In 2000, Michael Skakel, then 39 years old, was arrested for murder. He was charged as a juvenile because he was 15 years old when Martha was killed.

Some of the most sensational testimony came from two people who had attended a Maine substance abuse treatment center with Skakel and claimed he had confessed to killing Moxley. Gregory Coleman testified before a grand jury that Skakel said he would get away with murder because "I'm a Kennedy." Coleman later admitted he had taken heroin before giving that testimony, although he stuck by his story.

In any event, a 12-member jury convicted Skakel on June 7, 2002. He was sentenced to 20 years to life in prison.

Over the years, Skakel made several unsuccessful attempts to get his conviction overturned. The Connecticut Supreme Court rejected his claim for a new trial based on a claim by Gitano "Tony" Bryant that two other men were implicated in the murder. The U.S. Supreme Court refused to hear an appeal. Last year, his request for parole was denied.
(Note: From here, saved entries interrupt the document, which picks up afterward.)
(** C8, as amended.  In a run of the daemon loop that returns: every call
    of a handler comes right after the report of the same state, every
    report is followed at once by the handler of the state reported, so
    that the states reported are exactly the states handled, in order; no
    exit state is among them; and the loop ends, in an exit state or on the
    stop flag, right after the handler that hands back the state it ends
    in: after the call of that handler nothing is reported. *)
Theorem report_before_each_handler c fuel state uh code final uh' evs :
  Daemon_Run c fuel state uh = Returned (code, final, uh') ->
  trace uh' = trace uh ++ evs ->
  (forall pre s post,
     evs = pre ++ EvHandle s :: post ->
     exists pre', pre = pre' ++ [EvReport s]) /\
  (forall pre s post,
     evs = pre ++ EvReport s :: post ->
     exists post', post = EvHandle s :: post') /\
  reported evs = handled evs /\
  (forall exitCode, ~ In (ExitState exitCode) (reported evs)) /\
  (ID final = UpdateHubStateExit \/ daemon_stop c (trace uh') = true) /\
  code = exit_code final /\
  (exists pre last hevs,
     evs = pre ++ EvReport last :: EvHandle last :: hevs /\
     Forall handler_event hevs /\
     exists fuel' before,
       trace before = trace uh ++ pre ++ [EvReport last; EvHandle last] /\
       Handle c fuel' last before = Returned (final, uh')).
Proof.
  intros Hrun Ht.
  destruct (Daemon_Run_last _ _ _ _ _ _ _ Hrun)
    as [pre [last [hevs [fuel' [before [Hl [Hh [Hb Hf]]]]]]]].
  apply Daemon_Run_trace in Hrun.
  destruct Hrun as [Hcode [Hend [evs' [Ht' Hrt]]]].
  rewrite Ht in Ht', Hl. apply app_inv_head in Ht', Hl. subst evs'.
  destruct (RunTrace_reported _ Hrt) as [Heq Hne].
  repeat split; auto.
  - exact (RunTrace_handle _ Hrt).
  - exact (RunTrace_report _ Hrt).
  - intros exitCode Hin. rewrite List.Forall_forall in Hne.
    exact (Hne _ Hin eq_refl).
  - exists pre, last, hevs. repeat split; eauto.
Qed.

Lemma report_before_each_handler_witness :
  reported [EvReport (ErrorState (NewFatalError "corrupt") None);
            EvHandle (ErrorState (NewFatalError "corrupt") None)]
  = handled [EvReport (ErrorState (NewFatalError "corrupt") None);
             EvHandle (ErrorState (NewFatalError "corrupt") None)]
  /\ 1 = exit_code (ExitState 1).
Proof.
  pose proof (report_before_each_handler all_good 1
                (ErrorState (NewFatalError "corrupt") None) (agent 0 "")
                1 (ExitState 1)
                (mkUpdateHub (settings0 0) "" Second
                   [EvReport (ErrorState (NewFatalError "corrupt") None);
                    EvHandle (ErrorState (NewFatalError "corrupt") None)])
                _ eq_refl eq_refl) as H.
  split; apply H.
Defined.

(** C8, as stated, fails: from an Error state with a fatal cause the loop
    enters the state Exit(1) and returns 1; the only state reported is the
    Error state. *)
Lemma exit_state_never_reported : ~ every_entered_state_reported.
Proof.
  intro H.
  specialize (H all_good 1%nat
                (ErrorState (NewFatalError "corrupt") None) (agent 0 "")
                1 (ExitState 1)
                (mkUpdateHub (settings0 0) "" Second
                   [EvReport (ErrorState (NewFatalError "corrupt") None);
                    EvHandle (ErrorState (NewFatalError "corrupt") None)])
                _ eq_refl eq_refl).
  simpl in H. destruct H as [H | []]. discriminate H.
Qed.

(** ** The probe client *)

Example ParseInt_examples :
  Client.ParseInt "300" = Some 300 /\
  Client.ParseInt "-1" = Some (-1) /\
  Client.ParseInt "+7" = Some 7 /\
  Client.ParseInt "" = None /\
  Client.ParseInt "-" = None /\
  Client.ParseInt "12s" = None /\
  Client.ParseInt "9223372036854775807" = Some MaxInt64 /\
  Client.ParseInt "9223372036854775808" = None /\
  Client.ParseInt "-9223372036854775808" = Some MinInt64.
Proof. repeat split. Qed.

(** C7, as amended.  For a probe whose exchange succeeds (the request is
    built, the server answers, and the answer is a descriptor or "no
    update"): without the header the extra poll is zero; with a header
    that parses as an integer the extra poll is [time.Duration] of that
    integer, a count of nanoseconds; in both cases the result of the
    exchange is returned without error.  With a header that does not
    parse, the probe is an error: no descriptor, zero, and "failed to parse
    extra poll header". *)
Theorem CheckUpdate_extra_poll (Data ApiClient : Type) NewUpdateMetadata
    json_Marshal serverURL http_NewRequest
    (api : Client.ApiRequester ApiClient) uri (data : Data) req res r :
  http_NewRequest "POST" (serverURL (Client.api_Client api) uri)
    (json_Marshal data) = inl req ->
  Client.Do api (Client.set_Header "Content-Type" "application/json" req)
  = inl res ->
  Client.processUpgradeResponse NewUpdateMetadata res = (r, None) ->
  Client.CheckUpdate Data ApiClient NewUpdateMetadata json_Marshal
    serverURL http_NewRequest (Some api) uri data
  = match Client.Header res !! "Add-Extra-Poll" with
    | None => (r, 0, None)
    | Some v =>
        match Client.ParseInt (Client.Join v "") with
        | Some extraPoll => (r, extraPoll, None)
        | None => (None, 0, Some "failed to parse extra poll header")
        end
    end.
Proof.
  intros Hreq Hdo Hres. unfold Client.CheckUpdate.
  rewrite Hreq, Hdo, Hres.
  destruct (Client.Header res !! "Add-Extra-Poll") as [v|]; [| reflexivity].
  destruct (Client.ParseInt _); reflexivity.
Qed.

Lemma CheckUpdate_extra_poll_witness :
  probe (no_update ["300"]) = (None, 300, None).
Proof.
  exact (CheckUpdate_extra_poll unit unit (fun _ => inl single_um)
           (fun _ => "{}") (fun _ uri => uri) plain_request
           (server (no_update ["300"])) "/upgrades" tt _ _ None
           eq_refl eq_refl eq_refl).
Defined.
But in a dramatic reversal of fortune, Connecticut Judge Thomas Bishop granted Skakel a new trial on the grounds that his high-profile attorney, Michael Sherman, did not adequately represent him.

"Defense counsel was in a myriad of ways ineffective," Bishop wrote in his decision. "The defense of a serious felony prosecution requires attention to detail, an energetic investigation and a coherent plan of defense capably executed. Trial counsel's failures in each of these areas of representation were significant and, ultimately, fatal to a constitutionally adequate defense."

Sherman has maintained that he did everything possible to prevent Skakel's conviction. But among other issues, Bishop said Sherman could have focused more on Skakel's brother Thomas, who was the last person seen with Martha

Skakel's current attorney, Hubert Santos, said he would now seek to have his client released on bail.

"We're very, very thrilled," Santos said. "I always felt that Michael was innocent."

Martha's brother told The Associated Press his family hopes the state will win its appeal of Bishop's ruling. They're still convinced Skakel is guilty.

"Having been in the courtroom during the trial, there were a lot of things that Mickey Sherman did very cleverly," John Moxley said. "But the evidence was against him. And when the evidence is against you, there's almost nothing you can do"

He said there was not attorney who could have cleared Skakel.

"I don't care if it was Perry Mason," Moxley said. "The state had the evidence. It was his own words and deeds that led to the conviction."